Building the Presence tool at IMG

Shaddy Garg
IMG IIT Roorkee
Published in
5 min readDec 12, 2018

Software development is an intricate task. More often than not, it involves processes, ideals, and software which although do not affect the end-user program in a truly quantifiable way, make the software development cycle much more efficient and sustainable. Internal tools are pieces of software which, in the very crude sense, help in the day-to-day operations of any good organisation. At IMG as well, we use a lot of internal tools. Some of which are developed and maintained by us while others are open source or freely available software. Be it Slack for communication, Sentry for error tracking, Stream for collaboratively setting the lab vibe, GitLab as our Git-repository manager or Amon as our server monitoring application, all of these have become essential for the smooth maintenance of Channel i and the IIT Roorkee website.

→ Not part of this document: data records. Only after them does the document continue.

(* ===== verification/Server.v ===== *)
(** * The client-facing server and the client

    Models [crates/seisin-node/src/server.rs] and [crates/seisin-client/src/lib.rs]:
    what a node makes of a decoded request - a reply, a call on its pool and the
    reply the answer becomes, or a dropped connection - the control plane, the gate
    in front of the pool as connections interleave, and the client's loop. How a
    node id is rendered in a message is a parameter. *)

From S2P Require Import Prelude Core Cache Ring Protocol Messages Responses Names Indexes OpContext Worker WorkerTheorems Pool Membership Sequencer GossipWire Cluster.

(** ** Requests *)

Inductive PoolCall :=
| CallOp (op_id : DatumId) (op_name : bytes) (datum_ids : list DatumId) (payload : bytes)
| CallQuery (target : DatumId) (index_kind query : bytes)
| CallExecute (target : DatumId) (index_kind payload : bytes).

(** What a handler comes to. *)
Inductive routed :=
| Replied (r : Response.t)
| Calls (c : PoolCall) (k : OpReply -> res Response.t)
| Probes (datum_id : DatumId) (k : bool -> Response.t)
| Drops.

(** The message a pool call posts. *)
Definition pool_call {S R} (r : Ring) (p : Pool S R) (c : PoolCall) (tx : Z) : res (Pool S R) :=
  match c with
  | CallOp op_id op_name datum_ids payload => run_op r p op_id op_name datum_ids payload tx
  | CallQuery target kind query => run_index_query r p target kind query tx
  | CallExecute target kind payload => run_index_execute r p target kind payload tx
  end.

Definition is_admin (request : Request.t) : bool :=
  match request with
  | Request.GetClusterConfig | Request.Pause _ | Request.Resume | Request.ClearHalt | Request.InstallStorageRing _ => true
  | _ => false
  end.

(** *** The control plane *)

Definition handle_get_cluster_config (c : ClusterState) : Response.t :=
  Response.ClusterConfig
    (map (λ m : NodeId * Z, mkStorageMember m.1 m.2 (default [] (store_addresses c !! m.1))
            (default (from_bytes NO_LOG_ID) (identity_book c !! m.1)))
       (weights (storage_ring c))).

Definition handle_install_storage_ring (c : ClusterState) (members : list StorageMember) : ClusterState * Response.t :=
  let addresses := fold_left (λ a m, if bool_decide (sm_store_address m = []) then a else <[sm_node_id m := sm_store_address m]> a)
    members ∅ in
  let identity := fold_left (λ i m, <[sm_node_id m := sm_log_id m]> i) members ∅ in
  (mkCluster (compute_ring c) (from_members (map (λ m, (sm_node_id m, sm_weight m)) members)) addresses identity
     (storage_alive c) (fold_left (λ s m, s ∖ {[sm_node_id m]}) members (storage_stale c)) (halt c),
   Response.Ack).

(** The arm of [ClearHalt]. *)
Definition handle_clear_halt (c : ClusterState) : ClusterState :=
  with_serving (with_halt c (clear_halt (halt c))) (list_to_set (node_ids (storage_ring c))) ∅.
(** *** A node with one thread and a ranked index that has no file yet *)

Definition blank (_ : bytes) : bytes := [].
Definition demo_kinds : IndexKindRegistry := register_rk_index_kind (register_sk_index_kind ∅) ∅.
Definition rank_env : Env Resident := mkEnv 0 1 1 (from_members [(1, 1)]) (λ _, false) ∅ (thread_kinds demo_kinds).
Definition demo_ops : list (Env Resident * WorkerMessage) :=
  map (pair rank_env)
    [IndexUpdate 77 5 (lit "rk") (encode_rk_index_op (mkRkIndexOp 7 None (Some (to_be 8 5)))) (Local 0); Release 3;
     IndexUpdate 77 6 (lit "rk") (encode_rk_index_op (mkRkIndexOp 8 None (Some (to_be 8 9)))) (Local 0);
     IndexUpdate 77 6 (lit "rk") (encode_rk_index_op (mkRkIndexOp 7 (Some (to_be 8 5)) None)) (Local 0);
     IndexQuery 77 (lit "rk") (encode_rk_query_kind (TopN 2)) 50].

Lemma new_index_is_empty n : Z.of_nat n <= 2 ^ 15 -> ranked_at ∅ 77 (Worker_new (R := Resident) InMemoryStore_new) [] n.
Proof.
  intros Hn. destruct (create_holds RK_KEY_SIZE RK_VALUE_SIZE RK_PAGE_SIZE n) as (t & Ht & Hh & Hr); [done..|by split_and!|done|].
  exists (mkRkResident t). split; [right; split; [apply lookup_empty|]|].
  - intros stored. unfold rk_open, open_file. by rewrite lookup_empty, Ht.
  - split; [by split; [exact Hh|constructor]|]. split; [exact Hr|]. rewrite zlen_nil. lia.
Qed.

(** The second of two scores is moved out; the first is what the query finds. *)
Lemma ranked_index_is_served_witness :
  exists w' ess xs', thread_run (λ _, []) (λ _, []) blank (Worker_new InMemoryStore_new) demo_ops = Ok (w', ess) /\
    rank_steps 77 (map snd demo_ops) [] xs' ess.
Proof.
  destruct (ranked_index_is_served (λ _, []) (λ _, []) blank demo_kinds ∅ 77 eq_refl demo_ops (Worker_new InMemoryStore_new) [] 0)
    as [(w' & ess & xs' & E & Hs & _)|(before & e & m & after & w1 & ess & xs1 & Es & _ & _ & Ha & Hstop)].
  - repeat (apply Forall_cons; split; [split; [reflexivity|]|]); [..|constructor].
    1, 3, 4: right; left; eexists _, _, _; split; [|reflexivity].
    1-3: split; [by vm_compute|split; [done|by vm_compute]].
    + left. done.
    + right. right. eexists _, _. by split; [|reflexivity].
  - apply new_index_is_empty. simpl. lia.
  - exists w', ess, xs'. split; [exact E|exact Hs].
  - exfalso. assert (m = Release 3 /\ e = rank_env) as [-> ->].
    { assert ((e, m) ∈ demo_ops) as Hin by (rewrite Es; set_solver). unfold demo_ops in Hin. cbn [map] in Hin.
      repeat (apply elem_of_cons in Hin as [[= -> ->]|Hin]; [first [done|by destruct Ha]|]). by apply elem_of_nil in Hin. }
    cbn [handle] in Hstop. destruct (handle_release w1 3) as [w2 es] eqn:E. by apply (Hstop w2 es).
Defined.
Lemma write_up w node id content previous delta n :
  world_ok w -> up w node -> datum_fits id content n -> zlen content + 20 <= MAX_FRAME_LEN -> delta_of previous content = Ok delta ->
  (forall p, previous = Some p -> zlen p + 19 < 2 ^ 32 /\ forall r, reads w node id = Some r -> r = Ok (Some p)) ->
  (write_one fate clock id content delta n w node).2 = true.
Proof.
  intros Hw Hup (Hid & Hn & Hc) Hl Hdelta Hprev. unfold write_one. destruct delta as [d|]; [|by apply put_up].
  destruct Hup as (sn & Hsn & Hf).
  destruct (delta_of_spec previous content Hc) as (delta & E & Hd); [intros p Hp; by apply Hprev|].
  rewrite Hdelta in E. injection E as <-. destruct (Hd d eq_refl) as (p & -> & Hdok & Henc & Htot & H1 & H2).
  destruct (Hprev p eq_refl) as [Hp Hr]. assert (Hlt : encoded_len d < zlen content / 2).
  { revert Hdelta. unfold delta_of. destruct (diff p content) as [d'| |]; rsimpl; [|done..].
    destruct (Z.ltb_spec (encoded_len d') (zlen content / 2)); [|done]. by intros [= ->]. }
  assert (Hget : get (sn_log sn) id = Ok (Some p)) by (apply Hr; unfold reads; by rewrite Hsn).
  destruct (between_base w node id None sn Hw Hsn) as (HF & _). destruct (lf_ok _ HF) as [recs HI].
  pose proof (put_delta_inv _ recs id d n HI ltac:(by split_and!)) as HD. unfold patched in HD. rewrite Hget in HD. rsimpl in HD. rewrite H1 in HD.
  destruct (put_delta (sn_log sn) id d n) as [[[|] l']|m|] eqn:EP; [|by destruct HD|done|done].
  assert (Hs : serve sn (StoreRequest.Patch id d n) = (written sn l' id, Reply StoreResponse.Ack, [], None)).
  { unfold serve. cbn [on_collection serve_data]. by rewrite EP. }
  destruct (call_up w node sn (StoreRequest.Patch id d n) _ StoreResponse.Ack _ _ Hw Hsn Hf ltac:(done) ltac:(done) Hs) as (w' & ->);
    [rewrite zlen_request_patch|by vm_compute|done].
  pose proof (Z.div_le_upper_bound (zlen content) 2 (zlen content)). pose proof (zlen_nonneg content). lia.
Qed.

Lemma get_up w node id v : world_ok w -> up w node -> datum_ok id -> reads w node id = Some (Ok v) -> from_option zlen 0 v + 3 <= MAX_FRAME_LEN ->
  exists w', try_call fate clock w node (StoreRequest.Get id) = (w', Ok (StoreResponse.Value v)).
Proof.
  intros Hw (sn & Hsn & Hf) Hid Hr Hl.
  assert (Hg : get (sn_log sn) id = Ok v) by (unfold reads in Hr; rewrite Hsn in Hr; by injection Hr).
  apply (call_up w node sn _ sn _ [] None Hw Hsn Hf); [done|done| |by rewrite (zlen_request_id _ id)|rewrite zlen_response_value; lia].
  unfold serve. cbn [on_collection serve_data]. by rewrite Hg.
Qed.

(** The loops reach it. *)
Lemma send_all_up id v (send : World -> NodeId -> World * bool) x targets w0 w :
  NoDup targets -> world_ok w -> x ∈ targets -> (forall node, node ∈ targets -> node_of w node = node_of w0 node) ->
  (forall w1 node, world_ok w1 -> node ∈ targets -> node_of w1 node = node_of w0 node -> let '(w2, ok) := send w1 node in wrote id v w1 w2 node ok) ->
  (forall w1, world_ok w1 -> node_of w1 x = node_of w0 x -> (send w1 x).2 = true) -> (send_all send w targets).2 = true.
Proof.
  revert w. induction targets as [|y targets IH]; intros w Hnd Hw Hx Hsame Hsend Hup; [set_solver|].
  apply NoDup_cons in Hnd as [Hy Hnd]. cbn [send_all].
  pose proof (Hsend w y Hw ltac:(set_solver) ltac:(apply Hsame; set_solver)) as H1.
  destruct (decide (y = x)) as [->|Hne].
  { specialize (Hup w Hw (Hsame x Hx)). destruct (send w x) as [w1 ok]. simpl in Hup. subst ok. by destruct (send_all send w1 targets). }
  destruct (send w y) as [w1 ok]. destruct H1 as [Hc1 Hw1 He1 _ _].
  assert (Hr : (send_all send (if ok then w1 else mark_stale w1 y) targets).2 = true).
  { apply IH; [done|by destruct ok; [|apply world_ok_with_cluster]|set_solver| |intros; apply Hsend; set_solver|done].
    intros node Hin. transitivity (node_of w1 node); [by destruct ok|]. rewrite He1 by (intros ->; done). apply Hsame. set_solver. }
  destruct (send_all send _ targets) as [w' acked]. simpl in *. rewrite Hr. apply orb_true_r.
Qed.

Lemma get_loop_up id v x targets w reached :
  world_ok w -> datum_ok id -> up w x -> reads w x id = Some (Ok v) -> from_option zlen 0 v + 3 <= MAX_FRAME_LEN -> x ∈ targets \/ reached = true ->
  exists w' y, get_loop show_id fate clock id w targets reached = (w', Ok y).
Proof.
  revert w reached. induction targets as [|y targets IH]; intros w reached Hw Hid Hup Hr Hl Hx; cbn [get_loop].
  { destruct Hx as [Hx| ->]; [set_solver|]. eauto. }
  pose proof (call_get fate clock w y id Hw Hid) as Hc.
  destruct (decide (y = x)) as [->|Hne].
  - destruct (get_up w x id v Hw Hup Hid Hr Hl) as (w1 & E). rewrite E in Hc |- *. destruct Hc as (Hs1 & Hn1 & _).
    destruct v as [c|]; [eauto|]. apply (IH w1); [apply Hs1|done|by apply (up_node w)| |done|by right].
    unfold reads. by rewrite Hn1.
  - destruct (try_call fate clock w y (StoreRequest.Get id)) as [w1 r]. destruct Hc as (Hs1 & Hn1 & _).
    assert (Hgo : forall reached', (x ∈ y :: targets \/ reached = true -> x ∈ targets \/ reached' = true) ->
      forall w2, world_ok w2 -> (forall n, node_of w2 n = node_of w1 n) ->
      exists w' z, get_loop show_id fate clock id w2 targets reached' = (w', Ok z)).
    { intros reached' Hre w2 Hw2 Hn2. apply (IH w2); [done|done|apply (up_node w); [by rewrite Hn2|done]| |done|auto]. unfold reads. by rewrite Hn2, Hn1. }
    assert (Hbad : exists w' z, get_loop show_id fate clock id (mark_stale w1 y) targets reached = (w', Ok z)).
    { apply Hgo; [set_solver|apply world_ok_with_cluster; [apply Hs1|done]|done]. }
    destruct r as [[| |[c|]| | | | | | | |]| |]; try exact Hbad; [eauto|]. apply Hgo; [by right|apply Hs1|done].
Qed.

(** C19: one replica is enough. When the network delivers and a replica that serves the
    datum listens and is in touch with the cluster, a call whose request and reply fit
    a frame returns, with the result the map gives - whichever of the other replicas
    have gone. *)
Theorem survivors_keep_serving m w o node :
  agrees factor m w -> store_op_ok factor m o -> serving factor w (op_datum o) node -> up w node ->
  match o with
  | StoreGet id => from_option zlen 0 (m !! id) + 3 <= MAX_FRAME_LEN
  | StorePut _ content _ => zlen content + 20 <= MAX_FRAME_LEN
  | StoreDelete _ => True
  end ->
  exists w', store_exec show_id fate clock factor o w = (w', Ok (store_spec m o).2).
Proof.
  intros HA Hok (targets & E & Hin) Hup Hl. pose proof (ag_world _ _ _ HA) as Hw. pose proof Hok as (Hid & Hn & Hop).
  pose proof (serving_replicas_ok (w_cluster w) (op_datum o) (factor (op_datum o)) (ag_ring _ _ _ HA)) as (l & E' & Hnd).
  rewrite E in E'. injection E' as <-.
  assert (Hreads : exists sn, node_of w node = Some sn /\ reads w node (op_datum o) = Some (Ok (m !! op_datum o))).
  { destruct Hup as (sn & Hsn & _). exists sn. split; [done|]. unfold reads. rewrite Hsn. simpl. f_equal.
    apply (ag_value _ _ _ HA (op_datum o) node); [by exists targets|]. unfold reads. by rewrite Hsn. }
  destruct Hreads as (sn & Hsn & Hreads).
  assert (Hwrite : forall send, (send_all send w targets).2 = true ->
    exists w', (replicated_write show_id (op_datum o) (factor (op_datum o)) send ≫= λ _, mret (None : option bytes)) w = (w', Ok None)).
  { intros send Hs. unfold mbind, io_bind, replicated_write. rewrite E. destruct targets as [|t targets]; [set_solver|].
    destruct (send_all send w (t :: targets)) as [w' acked]. simpl in Hs. rewrite Hs. by eexists. }
  destruct o as [id|id content previous|id]; cbn [op_datum store_spec snd] in *.
  - destruct (get_loop_up id (m !! id) node targets w false Hw Hid Hup Hreads Hl (or_introl Hin)) as (w' & y & EG).
    pose proof (get_replicated_spec show_id fate clock factor m w id HA Hid) as HG. cbn [store_exec]. unfold get_replicated in *. rewrite E in *.
    destruct targets as [|t targets]; [set_solver|]. rewrite EG in *. destruct HG as [_ ->]. by eexists.
  - destruct (put_exec show_id fate clock factor m w id content previous HA Hok) as (delta & Hdelta & -> & Hone).
    apply Hwrite. destruct Hop as [Hc Hprev]. apply (send_all_up id (Some content) _ node targets w w); [done|done|done|done|..].
    + intros w1 node1 Hw1 Hnode1 Hsame. apply Hone; [done|]. intros r. unfold reads. rewrite Hsame. apply (ag_value _ _ _ HA). by exists targets.
    + intros w1 Hw1 Hsame. apply (write_up w1 node id content previous); [done|by apply (up_node w)|by split_and!|lia|done|].
      intros p Hp. split; [by apply (ag_fits _ _ _ HA id), Hprev|]. intros r. unfold reads. rewrite Hsame. fold (reads w node id).
      rewrite Hreads. intros [= <-]. by rewrite (Hprev p Hp).
  - cbn [store_exec]. apply Hwrite. apply (send_all_up id None _ node targets w w); [done|done|done|done|..].
    + intros w1 node1 Hw1 _ _. apply call_wrote; [done|by apply serve_delete_as].
    + intros w1 Hw1 Hsame. apply delete_up; [done|by apply (up_node w)|done].
Qed.
End up.

(** *** Two storage nodes *)

Definition demo_node (n : NodeId) : StoreNode := mkNode (fresh_log (replicate 16 (u8 n))) n 0 1000 ∅ ∅ ∅.
Definition demo_cluster : ClusterState :=
  mkCluster (from_members [(9, 1)]) (from_members [(1, 1); (2, 1)]) (<[1 := lit "a"]> {[2 := lit "b"]}) ∅ {[1; 2]} ∅ HaltState_new.
Definition demo_world : World := mkWorld demo_cluster ∅ (<[lit "a" := demo_node 1]> {[lit "b" := demo_node 2]}) 0.

Lemma demo_agrees factor : agrees factor ∅ demo_world.
Proof.
  assert (Hlog : forall a sn, w_nodes demo_world !! a = Some sn -> exists n, sn = demo_node n).
  { intros a sn Ha. cbn [demo_world w_nodes] in Ha. apply lookup_insert_Some in Ha as [[<- <-]|[_ [<- <-]%lookup_singleton_Some]]; eauto. }
  split; [split| | |].
  - intros n1 n2 a Ha Hb. cbn [demo_world demo_cluster w_cluster store_addresses] in Ha, Hb. apply lookup_insert_Some in Ha, Hb.
    destruct Ha as [[<- <-]|[_ [<- <-]%lookup_singleton_Some]]; destruct Hb as [[<- E]|[_ [<- E]%lookup_singleton_Some]]; done.
  - intros n a Ha. cbn [demo_world w_conns] in Ha. by rewrite lookup_empty in Ha.
  - intros a sn Hsn. destruct (Hlog a sn Hsn) as [n ->]. split; [exists []; by apply fresh_inv| |].
    + intros id n' Hn'. unfold n_of in Hn'. simpl in Hn'. by rewrite lookup_empty in Hn'.
    + intros id v Hv. simpl in Hv. rewrite get_absent in Hv; [done|apply lookup_empty].
  - vm_compute. reflexivity.
  - intros id v Hv. by rewrite lookup_empty in Hv.
  - intros id node r _ Hr. unfold reads in Hr. destruct (node_of demo_world node) as [sn|] eqn:E; [|done]. injection Hr as <-.
    unfold node_of in E. destruct (store_addresses _ !! node) as [a|]; [|done]. destruct (Hlog a sn E) as [n ->].
    rewrite lookup_empty. apply get_absent. apply lookup_empty.
Qed.

(** The first reply is lost and the write is sent again. *)
Lemma remote_store_refines_map_witness :
  let fate k := if (k =? 0)%nat then Lost else Delivered in
  let factor _ := 2 in
  exists w', store_exec no_text fate (λ _, 0) factor (StorePut 7 (lit "value") None) demo_world = (w', Ok None) /\
    agrees factor {[7 := lit "value"]} w' /\ w_tick w' = 3%nat.
Proof.
  intros fate factor.
  set (o := StorePut 7 (lit "value") None).
  assert (Hok : store_op_ok factor ∅ o) by (split; [by vm_compute|split; [by vm_compute|split; [by vm_compute|done]]]).
  pose proof (remote_store_refines_map no_text fate (λ _, 0) factor ∅ demo_world o (demo_agrees factor) Hok) as H.
  assert (E : (store_exec no_text fate (λ _, 0) factor o demo_world).2 = Ok None) by (vm_compute; reflexivity).
  assert (T : w_tick (store_exec no_text fate (λ _, 0) factor o demo_world).1 = 3%nat) by (vm_compute; reflexivity).
  revert H E T. generalize (store_exec no_text fate (λ _, 0) factor o demo_world). intros [w' r] H E T. cbn [fst snd] in E, T. subst r.
  destruct H as (HA & _). exists w'. split; [reflexivity|]. split; [exact HA|exact T].
Defined.

(** The first storage node does not listen. *)
Definition demo_survivor : World := mkWorld demo_cluster ∅ {[lit "b" := demo_node 2]} 0.

Lemma demo_survivor_agrees factor : agrees factor ∅ demo_survivor.
Proof.
  destruct (demo_agrees factor) as [[H1 H2 H3] Hring Hfits Hval]. split; [split; [exact H1|exact H2|]|exact Hring|exact Hfits|].
  - intros a sn Ha. apply (H3 a). cbn [demo_survivor demo_world w_nodes] in *. apply lookup_singleton_Some in Ha as [<- <-]. reflexivity.
  - intros id node r Hs Hr. apply (Hval id node r); [exact Hs|]. unfold reads, node_of in *.
    cbn [demo_survivor demo_world w_cluster w_nodes] in *. destruct (store_addresses demo_cluster !! node) as [a|]; [|done].
    change ((λ sn, get (sn_log sn) id) <$> ({[lit "b" := demo_node 2]} : gmap bytes StoreNode) !! a = Some r) in Hr.
    destruct (({[lit "b" := demo_node 2]} : gmap bytes StoreNode) !! a) as [sn|] eqn:E; [|done].
    apply lookup_singleton_Some in E as [<- <-]. exact Hr.
Qed.

Lemma survivors_keep_serving_witness :
  exists w', store_exec no_text (λ _, Delivered) (λ _, 0) (λ _, 2) (StorePut 7 (lit "value") None) demo_survivor = (w', Ok None).
Proof.
  apply (survivors_keep_serving no_text (λ _, Delivered) (λ _, 0) (λ _, 2) ltac:(done) ∅ demo_survivor (StorePut 7 (lit "value") None) 2).
  - apply demo_survivor_agrees.
  - split; [by vm_compute|split; [by vm_compute|split; [by vm_compute|done]]].
  - eexists. split; [vm_compute; reflexivity|]. set_solver.
  - exists (demo_node 2). split; [reflexivity|]. intros k. by vm_compute.
  - by vm_compute.
Defined.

This blog is about the technical aspects of a similar internal tool named Presence. Presence is a tool that we use to see the names of the people that are currently present in the lab. Built with the help of many folks at IMG, the main idea behind Presence was that, at many times we needed to know the members that are currently present in the lab so that a query can be redirected to them. Because of this, our Slack channel was filled with the queries like “Who is there in the lab?”, “Lab anyone?”, etc. Something had to be done to rectify that. So, one day we sat down to search for a solution.

It is a commonly known fact that you can scan for the IPs that are currently being used inside a network using nmap. However, it is a lesser known fact that if you run nmap with the superuser permissions, you can expect a lot of extra information and in many cases, different results. For the people who don’t know what nmap is, nmap is an open-source and the most widely used network scanner. It is one of the best network-mappers around there owing to its large developer community. The difference in the results when you run nmap with superuser privileges is that it gives nmap the ability to create raw sockets. So, what are raw sockets and how do they help nmap to extract extra information?

General nmap report

Before explaining what raw sockets are, let me introduce the concept of sockets in terms of network programming. Sockets are an abstraction that sits over the networking layer implementation of the OS and helps the network programmers code their applications without any deeper knowledge of the internals of TCP/IP, UDP or ICMP for that matter. Sockets are implemented at the OS level and provide easy to use endpoints to construct various types of packets. Some of the types of packets such as a TCP or a UDP packet can be created easily without any superuser permissions, but for packets like ARP or ICMP, you need to create raw sockets. These raw sockets can only be created by the superuser. These packets allow nmap to gather extra information about the hosts that you are currently scanning.

nmap run with superuser permissions

By utilizing ARP packets, nmap gathers the information about the MAC address (or the Network Address) of a system corresponding to its IP. ARP is a network layer protocol that is used to find the corresponding MAC address for a particular IP. Generally, this protocol is used for routing packets as MAC addresses are the only thing that differentiates one device on a network from other. IPs are mostly dynamically allocated and so are not a reliable way of distinguishing among different devices on a network. The router also maintains a cache of IP addresses corresponding to the MAC addresses and refreshes it periodically. So, nmap uses these ARP packets to find out the corresponding MAC address to the IP that is currently connected to the network. As MAC addresses are mostly unique, we get conclusive information about the devices connected to the network.

How ARP scanning looks like in Wireshark

Now, all that remained was writing a script that did all this. That was the easy part, you just needed to make a system call that ran nmap for you and stored the results in a file. The file then could be parsed for the MAC addresses. Now, that we had the MAC addresses of every active user connected to WiFi at that point, we now had to somehow map that MAC address to the corresponding user and show it somewhere where it is publicly accessible. I was a lot into Slackbots at that time, so I thought of making a similar bot for this. Generally building a Slackbot is a very easy job. You just need an activation phrase set and slack will make a request to a predefined URL with the message as the context and fetch the results. So, we needed an API.

I was learning Django REST Framework at that time, so went ahead with that. Although a much lighter framework such as Flask, or Tornado would have been much more suited for the task. But I wanted to learn something new, so I went ahead with Django. I built the API which first listens to POST requests on a certain URL on which my computer which is doing the ARP scanning and will report the name of the members present. On the other URL, it will respond to incoming Slack requests. This way the member table was updated and whenever a member of IMG wanted to know the members that were currently present in the lab, they just had to type presence into the slack channel and voila, you get the names of the people currently in the lab.

Presence at work

An idea that looked to solve a trivial problem being faced by the members of IMG and which involved only a night’s coding, Presence has become an essential part of the bandwagon of internal tools at IMG. Almost two years into running, Presence has been understood, developed and improved upon by a lot of IMG members while still continuing to be one of the most widely used tool by every IMGian.